In the realm of joint investments—whether in immovable property, mutual funds or securities—tax departments often insist on procedural proof of PAN linkage or nominee declarations. Even where ownership is legally shared and income attributable to each co-owner is proportionate and disclosed, revenue authorities have, in practice, demanded conformity with form-based validations, ignoring the substantive evidence available.

The Goods and Service Tax (GST) framework presents another dimension. While GST rightly taxes supplies of goods and services, it does so on expenditure made from already taxed income. This creates an indirect double taxation, especially for individuals and small businesses, with no real relief available. Here again, the economic substance—that the expenditure is out of post-income-tax resources—is overlooked in favour of a transactional, form-based levy.

The fundamental concern is this: if the tax department routinely invokes substance over form to protect revenue and curb abuse, is it not equitable to permit taxpayers the same benefit to claim reliefs, exemptions or credits where their intent and substance are compliant, even if procedural lapses exist?

Tax policy must balance administrative convenience with fairness.
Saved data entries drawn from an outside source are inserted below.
(* ===== verification/SerialInv.v ===== *)
(** * Serial devices: what their functions do

    The receiver as a ring of characters, [holds_chars], kept by interrupts and reads;
    writing with and without interrupts; opening. *)

From S2P Require Import Prelude DoubleLink IdManager Bitmap Ring Kernel ReadyVector Assign Delay Task TaskInv Creation Deadlines PendList Waiting Semaphore Serial.

Section SerialInv.
Context {DS : Type} `{HW : SerialHwDevDone DS} `{C : KConfig} `{D : PriorityReadyVectorDone}.
Abbreviation sst := (ser_state DS).

(** ** The ring of the receiver *)

Implicit Types (s : sst) (k : kstate) (x : SerialRx) (es cs : list Z) (p b : ptr).

(** What operations on the ring leave alone. *)
Record ring_step s s' : Prop := {
  rs_kernel : ser_kernel s' = ser_kernel s;
  rs_hw : ser_hw s' = ser_hw s;
  rs_serial : serial s' = serial s;
  rs_txs : txs s' = txs s;
}.
#[local] Instance ring_step_po : PreOrder ring_step.
Proof. split; [by intros s|]. intros s1 s2 s3 [] []. split; congruence. Qed.

Record rx_at s p x : Prop := { ra_ptr : serial_rx (serial s) = Some p; ra_rx : rxs s !! p = Some x }.

(** The receiver holds the characters [es], the oldest first. *)
Record holds_chars s es : Prop := {
  hc_size : 2 <= serial_buffer_size (serial s) < 2 ^ 16;
  hc_ring : exists p x b buf, rx_at s p x /\ serial_rx_buffer x = Some b /\ rx_buffers s !! b = Some buf /\
    ring (serial_buffer_size (serial s)) (serial_recv_num x) buf es /\
    serial_send_num x = ring_end (serial_buffer_size (serial s)) (serial_recv_num x) es /\
    (serial_rx_full x = true -> es <> []);
}.

Lemma wp_rx_get {A : Type} (f : SerialRx -> A) s p x (Q : A -> sst -> Prop) : rx_at s p x -> Q (f x) s -> wp (rx_get f) Q s.
Proof. intros [Ep Ex] HQ. unfold rx_get, dev_get. wp_steps. rewrite Ep. wp_steps. rewrite Ex. by wp_steps. Qed.

Lemma wp_rx_set f s p x (Q : unit -> sst -> Prop) : rx_at s p x ->
  (forall s', ring_step s s' -> rx_buffers s' = rx_buffers s -> rx_at s' p (f x) -> Q tt s') -> wp (rx_set f) Q s.
Proof.
  intros [Ep Ex] HQ. unfold rx_set, dev_get. wp_steps. rewrite Ep. wp_steps. rewrite Ex. wp_steps.
  apply HQ; [by split|done|]. split; [done|apply lookup_insert_eq].
Qed.

Lemma wp_rx_load s p x b buf i c (Q : Z -> sst -> Prop) : rx_at s p x -> serial_rx_buffer x = Some b -> rx_buffers s !! b = Some buf ->
  buf !! Z.to_nat i = Some c -> Q c s -> wp (rx_load i) Q s.
Proof.
  intros Hx Eb Ebuf Ec HQ. unfold rx_load. wp_steps. eapply wp_rx_get; [exact Hx|]. rewrite Eb. wp_steps. rewrite Ebuf. wp_steps.
  rewrite Ec. by wp_steps.
Qed.

Lemma wp_rx_store s p x b buf i c (Q : unit -> sst -> Prop) : rx_at s p x -> serial_rx_buffer x = Some b -> rx_buffers s !! b = Some buf ->
  0 <= i < Z.of_nat (length buf) ->
  (forall s', ring_step s s' -> rx_at s' p x -> rx_buffers s' !! b = Some (<[Z.to_nat i := c]> buf) -> Q tt s') -> wp (rx_store i c) Q s.
Proof.
  intros Hx Eb Ebuf Hi HQ. unfold rx_store. wp_steps. eapply wp_rx_get; [exact Hx|]. rewrite Eb. wp_steps. rewrite Ebuf. wp_steps.
  destruct (lookup_lt_is_Some_2 buf (Z.to_nat i)) as [y Ey]; [lia|]. rewrite Ey. wp_steps.
  apply HQ; [by split|by destruct Hx|apply lookup_insert_eq].
Qed.

Lemma wp_dev_get {A : Type} (f : SerialHardwareDevice -> A) s (Q : A -> sst -> Prop) : Q (f (serial s)) s -> wp (dev_get f) Q s.
Proof. done. Qed.

Lemma wp_in_ser_kernel {A : Type} (m : M kstate A) s (Q : A -> sst -> Prop) :
  wp m (fun a k' => Q a (set_ser_kernel k' s)) (ser_kernel s) -> wp (in_ser_kernel m) Q s.
Proof. apply wp_zoom. Qed.

(** A critical area around a step of the ring. *)
Lemma wp_ser_lock s (Q : bool -> sst -> Prop) : 0 <= KTaskOsAssignLockNest (ser_kernel s) < 2 ^ 15 - 1 ->
  Q (interrupts (ser_kernel s)) (set_ser_kernel (locked (ser_kernel s)) s) -> wp (in_ser_kernel CriticalAreaLock) Q s.
Proof. intros Hn HQ. by apply wp_in_ser_kernel, wp_CriticalAreaLock. Qed.
Lemma wp_ser_unlock k s (Q : unit -> sst -> Prop) : 0 <= KTaskOsAssignLockNest k < 2 ^ 15 - 1 -> ser_kernel s = locked k ->
  Q tt (set_ser_kernel k s) -> wp (in_ser_kernel (CriticalAreaUnLock (interrupts k))) Q s.
Proof. intros Hn E HQ. apply wp_in_ser_kernel. rewrite E. apply wp_CriticalAreaUnLock; [cbn; lia|]. by rewrite unlocked_locked. Qed.

(** The steps of the two indices. *)
Lemma wp_advance_recv s p x (Q : unit -> sst -> Prop) : rx_at s p x -> 0 <= serial_recv_num x < serial_buffer_size (serial s) ->
  serial_buffer_size (serial s) < 2 ^ 16 ->
  (forall s', ring_step s s' -> rx_buffers s' = rx_buffers s ->
     rx_at s' p (set_recv_num ((serial_recv_num x + 1) mod serial_buffer_size (serial s)) x) -> Q tt s') ->
  wp advance_recv Q s.
Proof.
  intros Hx Hr Hn HQ. unfold advance_recv. wp_steps. eapply wp_rx_get; [exact Hx|]. wp_steps.
  eapply wp_rx_set; [exact Hx|]. intros s1 Hs1 Eb1 Hx1. wp_steps. rewrite u16_small in Hx1 by lia.
  apply wp_dev_get. wp_steps. eapply wp_rx_get; [exact Hx1|]. cbn [serial_recv_num set_recv_num]. rewrite (rs_serial _ _ Hs1).
  rewrite <- wrap_next in HQ by lia. case_match.
  - eapply wp_rx_set; [exact Hx1|]. intros s2 Hs2 Eb2 Hx2. apply HQ; [by etrans|congruence|exact Hx2].
  - wp_steps. apply HQ; [done|done|exact Hx1].
Qed.

Lemma wp_advance_send s p x (Q : unit -> sst -> Prop) : rx_at s p x -> 0 <= serial_send_num x < serial_buffer_size (serial s) ->
  serial_buffer_size (serial s) < 2 ^ 16 ->
  (forall s', ring_step s s' -> rx_buffers s' = rx_buffers s ->
     rx_at s' p (set_send_num ((serial_send_num x + 1) mod serial_buffer_size (serial s)) x) -> Q tt s') ->
  wp advance_send Q s.
Proof.
  intros Hx Hr Hn HQ. unfold advance_send. wp_steps. eapply wp_rx_get; [exact Hx|]. wp_steps.
  eapply wp_rx_set; [exact Hx|]. intros s1 Hs1 Eb1 Hx1. wp_steps. rewrite u16_small in Hx1 by lia.
  apply wp_dev_get. wp_steps. eapply wp_rx_get; [exact Hx1|]. cbn [serial_send_num set_send_num]. rewrite (rs_serial _ _ Hs1).
  rewrite <- wrap_next in HQ by lia. case_match.
  - eapply wp_rx_set; [exact Hx1|]. intros s2 Hs2 Eb2 Hx2. apply HQ; [by etrans|congruence|exact Hx2].
  - wp_steps. apply HQ; [done|done|exact Hx1].
Qed.

Lemma holds_step s s' p x b buf es : ring_step s s' -> 2 <= serial_buffer_size (serial s) < 2 ^ 16 -> rx_at s' p x ->
  serial_rx_buffer x = Some b -> rx_buffers s' !! b = Some buf -> ring (serial_buffer_size (serial s)) (serial_recv_num x) buf es ->
  serial_send_num x = ring_end (serial_buffer_size (serial s)) (serial_recv_num x) es -> (serial_rx_full x = true -> es <> []) ->
  holds_chars s' es.
Proof. intros [_ _ E _] ? ? ? ? ? ? ?. split; rewrite E; [done|]. by exists p, x, b, buf. Qed.

(** Leaving a critical area in which only the ring changed. *)
Lemma ring_step_locked k s s' : ring_step (set_ser_kernel (locked (ser_kernel s)) s) s' -> k = ser_kernel s -> ring_step s (set_ser_kernel k s').
Proof. intros [? ? ? ?] ->. by split. Qed.

Lemma wp_drop_oldest s p x (Q : unit -> sst -> Prop) : rx_at s p x -> 0 <= serial_recv_num x < serial_buffer_size (serial s) ->
  serial_buffer_size (serial s) < 2 ^ 16 ->
  (forall s', ring_step s s' -> rx_buffers s' = rx_buffers s ->
     rx_at s' p (set_rx_full true (set_recv_num ((serial_recv_num x + 1) mod serial_buffer_size (serial s)) x)) -> Q tt s') ->
  wp drop_oldest Q s.
Proof.
  intros Hx Hr Hn HQ. unfold drop_oldest. wp_steps. eapply wp_rx_get; [exact Hx|]. wp_steps.
  eapply wp_rx_set; [exact Hx|]. intros s1 Hs1 Eb1 Hx1. wp_steps. rewrite u16_small in Hx1 by lia.
  eapply wp_rx_set; [exact Hx1|]. intros s2 Hs2 Eb2 Hx2. wp_steps. assert (ring_step s s2) as Hs by by etrans.
  apply wp_dev_get. wp_steps. eapply wp_rx_get; [exact Hx2|]. cbn [serial_recv_num set_recv_num set_rx_full]. rewrite (rs_serial _ _ Hs).
  rewrite <- wrap_next in HQ by lia. case_match.
  - eapply wp_rx_set; [exact Hx2|]. intros s3 Hs3 Eb3 Hx3. apply HQ; [by etrans|congruence|exact Hx3].
  - wp_steps. apply HQ; [done|congruence|exact Hx2].
Qed.

Lemma keep_last_full (n : Z) es c : Z.of_nat (length es) + 1 = n -> keep_last (Z.to_nat (n - 1)) (es ++ [c]) = tail (es ++ [c]).
Proof.
  intros <-. unfold keep_last. rewrite length_app. cbn [length]. replace (length es + 1 - _)%nat with 1%nat by lia. by destruct (es ++ [c]).
Qed.

(** One more character: the oldest one is lost when there is no room. *)
Lemma wp_receive_char c s es (Q : unit -> sst -> Prop) : holds_chars s es -> 0 <= KTaskOsAssignLockNest (ser_kernel s) < 2 ^ 15 - 1 ->
  (forall s', ring_step s s' -> holds_chars s' (keep_last (Z.to_nat (serial_buffer_size (serial s) - 1)) (es ++ [u8 c])) -> Q tt s') ->
  wp (receive_char c) Q s.
Proof.
  intros [Hn (p & x & b & buf & Hx & Eb & Ebuf & Hr & Esend & Hfull)] Hnest HQ. pose proof (ring_end_bound _ _ _ _ Hr) as Hend.
  pose proof Hr as [Hrecv Hroom Hlen _].
  unfold receive_char. wp_steps. apply wp_ser_lock; [done|]. set (s0 := set_ser_kernel _ s). assert (rx_at s0 p x) as Hx0 by by destruct Hx.
  wp_steps. eapply wp_rx_get; [exact Hx0|]. wp_steps. rewrite Esend. eapply (wp_rx_store s0 p x b buf); [done|done|exact Ebuf|lia|].
  intros s1 Hs1 Hx1 Ebuf1. wp_steps. assert (serial s1 = serial s) as Es1 by apply Hs1.
  eapply wp_advance_send; [exact Hx1|rewrite Es1, Esend; done|rewrite Es1; lia|]. rewrite Es1, Esend.
  intros s2 Hs2 Eb2 Hx2. wp_steps. rewrite (ring_end_next _ _ _ (u8 c)) in Hx2. eapply wp_rx_get; [exact Hx2|]. wp_steps.
  eapply wp_rx_get; [exact Hx2|]. cbn [serial_send_num serial_recv_num set_send_num]. wp_steps.
  assert (ring_step s0 s2) as Hs02 by by etrans. assert (serial s2 = serial s) as Es2 by apply Hs02.
  rewrite <- (ring_end_next _ _ _ (u8 c)). case_match eqn:E; [apply Z.eqb_eq in E|apply Z.eqb_neq in E];
    rewrite (ring_is_full _ _ _ _ Hr) in E.
  - eapply wp_drop_oldest; [exact Hx2|by rewrite Es2|rewrite Es2; lia|]. rewrite Es2. intros s3 Hs3 Eb3 Hx3. wp_steps.
    assert (ring_step s0 s3) as Hs03 by by etrans. eapply (wp_ser_unlock (ser_kernel s)); [done|by apply Hs03|].
    apply HQ; [by eapply ring_step_locked|]. rewrite keep_last_full by done.
    eapply (holds_step s _ p _ b); [by eapply ring_step_locked|done|by destruct Hx3|exact Eb|cbn [rx_buffers set_ser_kernel]; rewrite Eb3, Eb2; exact Ebuf1| | |].
    + by apply ring_overwrite.
    + cbn [serial_send_num serial_recv_num set_send_num set_recv_num set_rx_full]. symmetry.
      destruct (ring_overwrite_end (serial_buffer_size (serial s)) (serial_recv_num x) es (u8 c)) as [Ht|Ht]; [|done].
      destruct es as [|e es]; [cbn in E; lia|]. by destruct es.
    + intros _ Ht. destruct es as [|e es]; [cbn in E; lia|]. by destruct es.
  - wp_steps. eapply (wp_ser_unlock (ser_kernel s)); [done|by apply Hs02|]. apply HQ; [by eapply ring_step_locked|].
    rewrite keep_last_all by (rewrite length_app; cbn; lia).
    eapply (holds_step s _ p _ b); [by eapply ring_step_locked|done|destruct Hx2; by split|exact Eb|cbn [rx_buffers set_ser_kernel]; rewrite Eb2; exact Ebuf1| |done|].
    + apply ring_store; [done|lia].
    + intros _ Ht. by destruct es.
Qed.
Procedural forms serve a purpose, but they must not override substantive rights. The taxpayer’s intent, supported by documentation, should matter more than their navigation of a labyrinth of forms. Particularly in a digital and artificial intelligence-driven tax ecosystem, where technical errors are increasingly common and often unintentional, a more nuanced and equitable approach is needed. Taxpayers’ substantive reliefs shouldn’t be sacrificed at the altar of technicality. After all, tax compliance should be about paying what is due—not more, not less—and certainly not losing relief for ticking the wrong box.

Mayank Mohanka is founder, TaxAaram India, and a partner at S.M. Mohanka & Associates.